** Provided data follows **
Lemma exec_protected id cm seen mb cmds mb' :
  mailbox_ok mb -> protected id cm seen mb -> exec mb cmds mb' ->
  exists seen', seen' ⊆ seen ++ cmds /\ protected id cm seen' mb'.
Proof.
  intros Hok Hp Hexec. revert seen Hok Hp.
  induction Hexec as [mb|mb now cmd e cmds mb' ? ? _ IH|mb now cmd t mb1 cmds mb' Hty Ht Hmt _ IH];
    intros seen Hok Hp.
  - exists seen. rewrite app_nil_r. done.
  - destruct (IH seen Hok Hp) as (seen' & Hs & ?). exists seen'. split; [set_solver|done].
  - apply transition_step in Ht; [|done..].
    destruct (IH ((now, cmd) :: seen)) as (seen' & Hs & ?); eauto using step_ok, step_protected.
    exists seen'. split; [set_solver|done].
Qed.
End Admission.

(** ** Properties *)

(** A mailbox as the relay first holds it. *)
Definition allocated (mb : Mailbox) : Prop :=
  (exists input, allocate input = Ok mb) \/ (exists input, allocate_v2 input = Ok mb).

Lemma allocated_fresh `{Sha256} mb :
  allocated mb -> mailbox_wf mb /\ abs mb (fresh mb) /\ history mb [].
Proof.
  intros Ha. assert (mailbox_wf mb /\ mb_claimant mb = None /\ ms_frames (mb_allocator mb) = [])
    as (Hwf & Hc & Hf).
  { destruct Ha as [[i Hi%allocate_shape]|[i Hi%allocate_v2_shape]];
      destruct Hi as (? & ? & ? & _); done. }
  split_and!; [done| |].
  - split; simpl; try done; [split; simpl; [done|by rewrite Hf]|].
    rewrite Hc. constructor.
  - split; [|set_solver|constructor]. intros [] ms f b; simpl; intros; simplify_eq.
    rewrite Hf in *. set_solver.
Qed.
(* ===== verification/LimiterThms.v ===== *)
(** * Theorems about the limiter

    Sequences of calls from a fresh limiter: bounded memory and no panic, the
    sliding-window bound, the cooldown, and the grouping of addresses. *)

From S2P Require Import Prelude External Instances Limiter LimiterInv.

Section Calls.
Context `{HmacSha256}.

(** The state in which [check] looks the dimension up. *)
Definition prepared (now : Z) (l : Limiter) : Limiter :=
  let l1 := clocked now l in
  if sweep_due l1 (effective_now l now)
  then set_last_sweep (Some (effective_now l now)) (swept_state (effective_now l now) l1)
  else l1.

Definition check_found (op : Operation) (a : bytes) (now : Z) (l : Limiter) :
    Limiter * outcome LimiterError LimitDecision :=
  let d := (op, peer_key l a) in
  let p := policy_of (config l) op in
  match entries l !! d with Some _ => check_entry p d now l | None => check_new p d now l end.

Lemma check_dimension_eq op a now l : check_dimension op a now l = check_found op a now l.
Proof.
  unfold check_dimension, check_found, mbind, stM_bind, get.
  by destruct (entries l !! (op, peer_key l a)).
Qed.

Lemma check_eq op a now l :
  check op a now l =
  if bool_decide (a = []) then (l, Err LimiterError_EmptyPeerAddress)
  else check_found op a (effective_now l now) (prepared now l).
Proof.
  unfold check, prepared. case_bool_decide; [done|]. rewrite <- check_dimension_eq.
  unfold mbind, stM_bind. rewrite observe_time_eq. simpl.
  by destruct (sweep_due (clocked now l) (effective_now l now)).
Qed.

Lemma set_last_sweep_ok s l : limiter_ok l -> limiter_ok (set_last_sweep s l).
Proof. intros [? ? ? ? ? ? ? ? ?]. by split. Qed.

Lemma prepared_ok now l : limiter_ok l -> limiter_ok (prepared now l).
Proof.
  intros Hl. pose proof (clocked_ok now l Hl) as Hc. unfold prepared. case_goal; [|done].
  by apply set_last_sweep_ok, swept_ok.
Qed.
Definition relay_claim (connection now : Z) (membership_token : bytes) (locator : Locator) :
    relM (list RoutedMessage) :=
  s ← get;
  if bool_decide (is_Some (session connection s)) then reply connection (ServerMessage_Error 409) else
  match resolve locator s with
  | None => reply connection (ServerMessage_Error 404)
  | Some mailbox_id =>
      let claimant_hash := token_hash membership_token in
      if token_hash_exists claimant_hash s then reply connection (ServerMessage_Error 409) else
      match rs_mailboxes s !! mailbox_id with
      | None => reply connection (ServerMessage_Error 404)
      | Some state =>
          match transition state now (MailboxCommand_Claim claimant_hash) with
          | Ok t =>
              _ ← commit mailbox_id t;
              match find_map claimed_effect (mt_effects t), find_map terminal_effect (mt_effects t) with
              | Some expires_at, _ =>
                  _ ← modify (attach connection (mkSessionMembership mailbox_id Membership_Claimant));
                  reply connection (ServerMessage_Claimed mailbox_id membership_token expires_at)
              | None, Some reason => closed_messages connection mailbox_id reason
              | None, None => reply connection (ServerMessage_Error 503)
              end
          | Err e => reply connection (mailbox_error e)
          | Panic => lift Panic
          end
      end
  end.

Definition relay_claim_v2 (connection now : Z) (membership_token mailbox_id claim_token : bytes) :
    relM (list RoutedMessage) :=
  s ← get;
  if bool_decide (is_Some (session connection s)) then reply connection (ServerMessage_Error 409) else
  let claimant_hash := token_hash membership_token in
  if token_hash_exists claimant_hash s then reply connection (ServerMessage_Error 409) else
  match rs_mailboxes s !! mailbox_id with
  | None => reply connection (ServerMessage_Error 404)
  | Some state =>
      match transition state now (MailboxCommand_ClaimV2 claimant_hash claim_token) with
      | Ok t =>
          _ ← commit mailbox_id t;
          match find_map claimed_effect (mt_effects t) with
          | Some expires_at =>
              _ ← modify (attach connection (mkSessionMembership mailbox_id Membership_Claimant));
              reply connection (ServerMessage_ClaimedV2 mailbox_id membership_token expires_at)
          | None => reply connection (ServerMessage_Error 503)
          end
      | Err e => reply connection (mailbox_error e)
      | Panic => lift Panic
      end
  end.

Definition open_deliveries (connection : Z) (effects : list MailboxEffect) : list RoutedMessage :=
  omap (fun e => match e with
                 | MailboxEffect_Deliver _ peer_seq body =>
                     Some (route connection (ServerMessage_Frame peer_seq body))
                 | _ => None
                 end) effects.

Definition relay_open (connection now : Z) (mailbox_id membership_token : bytes) :
    relM (list RoutedMessage) :=
  s ← get;
  match rs_mailboxes s !! mailbox_id with
  | None => reply connection (ServerMessage_Error 404)
  | Some state =>
      match transition state now (MailboxCommand_Open (token_hash membership_token)) with
      | Ok t =>
          _ ← commit mailbox_id t;
          match find_map opened_effect (mt_effects t), find_map terminal_effect (mt_effects t) with
          | Some m, _ =>
              _ ← modify (attach connection (mkSessionMembership mailbox_id m));
              mret (open_deliveries connection (mt_effects t))
          | None, Some reason => closed_messages connection mailbox_id reason
          | None, None => reply connection (ServerMessage_Error 503)
          end
      | Err e => reply connection (mailbox_error e)
      | Panic => lift Panic
      end
  end.

Inductive MailboxCommandKind : Type :=
| MailboxCommandKind_Put (seq : Z) (body : bytes)
| MailboxCommandKind_Ack (peer_seq : Z)
| MailboxCommandKind_Close.

Definition mailbox_command (m : Membership) (k : MailboxCommandKind) : MailboxCommand :=
  match k with
  | MailboxCommandKind_Put seq body => MailboxCommand_Put m seq body
  | MailboxCommandKind_Ack peer_seq => MailboxCommand_Ack m peer_seq
  | MailboxCommandKind_Close => MailboxCommand_Close m
  end.

(** The reply to a stored [Put]; an [Ack] is confirmed by silence. *)
Definition acknowledgement (connection : Z) (k : MailboxCommandKind) (effects : list MailboxEffect) :
    list RoutedMessage :=
  match k with
  | MailboxCommandKind_Put seq _ =>
      if existsb (fun e => match e with MailboxEffect_Stored _ stored _ => stored =? seq | _ => false end)
           effects
      then [route connection (ServerMessage_Acknowledged seq)] else []
  | _ => []
  end.

Definition effect_messages (mailbox_id : bytes) s (e : MailboxEffect) : list RoutedMessage :=
  match e with
  | MailboxEffect_Deliver recipient peer_seq body =>
      match rs_routes s !! route_key (mkSessionMembership mailbox_id recipient) with
      | Some c => [route c (ServerMessage_Frame peer_seq body)]
      | None => []
      end
  | MailboxEffect_Terminal reason => terminal_routes mailbox_id reason s
  | _ => []
  end.

Definition member_command (connection now : Z) (k : MailboxCommandKind) : relM (list RoutedMessage) :=
  s ← get;
  match session connection s with
  | None => reply connection (ServerMessage_Error 404)
  | Some sm =>
      match rs_mailboxes s !! se_mailbox_id sm with
      | None => reply connection (ServerMessage_Error 404)
      | Some state =>
          match transition state now (mailbox_command (se_membership sm) k) with
          | Ok t =>
              if cap_queue_bytes (rc_capacity (rs_config s)) <?
                 projected_queue_bytes (se_mailbox_id sm) t s
              then reply connection (ServerMessage_Error 503)
              else
                let messages := acknowledgement connection k (mt_effects t) ++
                  (e ← mt_effects t; effect_messages (se_mailbox_id sm) s e) in
                _ ← commit (se_mailbox_id sm) t;
                mret (deduplicate_routes messages)
          | Err e => reply connection (mailbox_error e)
          | Panic => lift Panic
          end
      end
  end.

(** ** Entry points *)

Definition dispatch (connection now : Z) (r : RelayRandomness) (m : ClientMessage) :
    relM (list RoutedMessage) :=
  s ← get;
  match m with
  | ClientMessage_Bind =>
      _ ← modify (fun s => set_routing (upsert_connection connection set_bound (rs_connections s))
                             (rs_routes s) s);
      reply connection ServerMessage_Welcome
  | _ =>
      if negb (match rs_connections s !! connection with Some st => bound st | None => false end)
      then reply connection (ServerMessage_Error 400)
      else
        match m with
        | ClientMessage_Bind => lift Panic
        | ClientMessage_Allocate mode ttl => relay_allocate connection now r mode ttl
        | ClientMessage_Claim locator => relay_claim connection now (rr_membership_token r) locator
        | ClientMessage_AllocateV2 id commitment ttl =>
            relay_allocate_v2 connection now (rr_membership_token r) id commitment ttl
        | ClientMessage_ClaimV2 id token => relay_claim_v2 connection now (rr_membership_token r) id token
        | ClientMessage_Open id token => relay_open connection now id token
        | ClientMessage_Put seq body => member_command connection now (MailboxCommandKind_Put seq body)
        | ClientMessage_Ack peer_seq => member_command connection now (MailboxCommandKind_Ack peer_seq)
        | ClientMessage_Close => member_command connection now MailboxCommandKind_Close
        | ClientMessage_Ping => reply connection ServerMessage_Pong
        end
  end.

Definition handle (connection : Z) (canonical_peer_address : bytes) (now : Z) (r : RelayRandomness)
    (m : ClientMessage) : relM (list RoutedMessage) :=
  decision ← in_limiter (check (operation m) canonical_peer_address now);
  match decision with
  | LimitDecision_Cooldown _ =>
      finish (operation m) RelayOutcome_RateLimited [route connection (ServerMessage_Error 429)]
  | LimitDecision_Allowed _ =>
      messages ← dispatch connection now r m;
      finish (operation m) (actor_outcome connection messages) messages
  end.

(** The loop of [sweep]; the fuel bounds the turns, [None] is a loop that is
    still running. *)
Fixpoint sweep_loop (fuel : nat) (now : Z) : stM (RelayService S) RelayError (option (list RoutedMessage)) :=
  match fuel with
  | O => mret None
  | Datatypes.S fuel =>
      s ← get;
      match bset_first (rs_expiries s) with
      | None => mret (Some [])
      | Some (expires_at, mailbox_id) =>
          if now <? expires_at then mret (Some [])
          else
            let messages := terminal_routes mailbox_id CloseReason_Expired s in
            _ ← remove_mailbox mailbox_id;
            rest ← sweep_loop fuel now;
            mret (app messages <$> rest)
      end
  end.

(** One turn per expiry index entry, and one to find that none is due. *)
Definition relay_sweep (now : Z) : relM (option (list RoutedMessage)) :=
  _ ← in_limiter (sweep_if_due now);
  s ← get;
  messages ← sweep_loop (Datatypes.S (size (rs_expiries s))) now;
  _ ← modify refresh_gauges;
  mret messages.

Definition disable_allocation s : RelayService S :=
  set_config (mkRelayConfig (rc_operator_key (rs_config s)) (rc_limiter (rs_config s))
                (rc_capacity (rs_config s)) false) s.

Fixpoint close_each (now : Z) (ids : list bytes) : relM (list RoutedMessage) :=
  match ids with
  | [] => mret []
  | mailbox_id :: ids =>
      s ← get;
      match rs_mailboxes s !! mailbox_id with
      | None => close_each now ids
      | Some state =>
          if is_terminal (mb_status state) then close_each now ids
          else
            t ← lift (map_err (fun _ => RelayError_InvalidConfiguration)
                        (transition state now (MailboxCommand_Close Membership_Allocator)));
            let messages := terminal_routes mailbox_id CloseReason_Closed s in
            _ ← commit mailbox_id t;
            rest ← close_each now ids;
            mret (messages ++ rest)
      end
  end.

Definition emergency_close (now : Z) : relM (list RoutedMessage) :=
  _ ← modify disable_allocation;
  s ← get;
  messages ← close_each now (bmap_keys (rs_mailboxes s));
  _ ← modify refresh_gauges;
  mret (deduplicate_routes messages).

(** ** Construction *)

(** The maps [with_store] fills while it reads the store. *)
Record Loaded := mkLoaded {
  ld_mailboxes : gmap bytes Mailbox;
  ld_nameplates : gmap Z bytes;
  ld_hashes : gset bytes;
  ld_expiries : gset (Z * bytes);
  ld_queue : Z
}.

(** [any(|hash| !membership_hashes.insert(hash))]. *)
Fixpoint insert_hashes (hashes : list bytes) (set : gset bytes) : option (gset bytes) :=
  match hashes with
  | [] => Some set
  | h :: hashes => if bool_decide (h ∈ set) then None else insert_hashes hashes ({[h]} ∪ set)
  end.

Definition load_mailbox (mb : Mailbox) (l : Loaded) : outcome RelayError Loaded :=
  let id := mb_mailbox_id mb in
  nameplates ← match mb_nameplate mb with
               | Some n => if bool_decide (is_Some (ld_nameplates l !! n)) then Err RelayError_Storage
                           else Ok (<[n := id]> (ld_nameplates l))
               | None => Ok (ld_nameplates l)
               end;
  hashes ← ok_or (insert_hashes (membership_hashes mb) (ld_hashes l)) RelayError_Storage;
  queue ← ok_or (checked_add u64_max (ld_queue l) (mb_queue_bytes mb)) RelayError_InvalidConfiguration;
  if bool_decide (is_Some (ld_mailboxes l !! id)) then Err RelayError_Storage
  else Ok (mkLoaded (<[id := mb]> (ld_mailboxes l)) nameplates hashes
             ({[(mb_expires_at mb, id)]} ∪ ld_expiries l) queue).

Fixpoint load_mailboxes (mbs : list Mailbox) (l : Loaded) : outcome RelayError Loaded :=
  match mbs with
  | [] => Ok l
  | mb :: mbs => l ← load_mailbox mb l; load_mailboxes mbs l
  end.

Definition with_store (c : RelayConfig) (store : S) : outcome RelayError (RelayService S) :=
  let caps := rc_capacity c in
  if (cap_open_mailboxes caps =? 0) || (cap_queue_bytes caps =? 0) || (cap_limiter_entries caps =? 0) ||
     negb (cap_limiter_entries caps =? entry_cap (rc_limiter c))
  then Err RelayError_InvalidConfiguration
  else
    limiter ← map_err (fun _ => RelayError_Limiter) (Limiter_new (rc_operator_key c) (rc_limiter c));
    let '(store, loaded) := store_load store in
    mbs ← map_err (fun _ => RelayError_Storage) loaded;
    l ← load_mailboxes mbs (mkLoaded ∅ ∅ ∅ ∅ 0);
    if (cap_open_mailboxes caps <? Z.of_nat (size (ld_mailboxes l))) || (cap_queue_bytes caps <? ld_queue l)
    then Err RelayError_InvalidConfiguration
    else Ok (refresh_gauges
               (mkRelayService c limiter (RelayObservability_new caps) store (ld_mailboxes l)
                  (ld_nameplates l) (ld_hashes l) (ld_expiries l) (ld_queue l) ∅ ∅ None)).
End Service.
** End of Provided data **
▸ **Work instruction**:
Retrieve all lines from the data that contain the string "destruct".

▸ **Output for this exercise**:
  - destruct (IH seen Hok Hp) as (seen' & Hs & ?). exists seen'. split; [set_solver|done].
    destruct (IH ((now, cmd) :: seen)) as (seen' & Hs & ?); eauto using step_ok, step_protected.
  { destruct Ha as [[i Hi%allocate_shape]|[i Hi%allocate_v2_shape]];
      destruct Hi as (? & ? & ? & _); done. }
  by destruct (entries l !! (op, peer_key l a)).
  by destruct (sweep_due (clocked now l) (effective_now l now)).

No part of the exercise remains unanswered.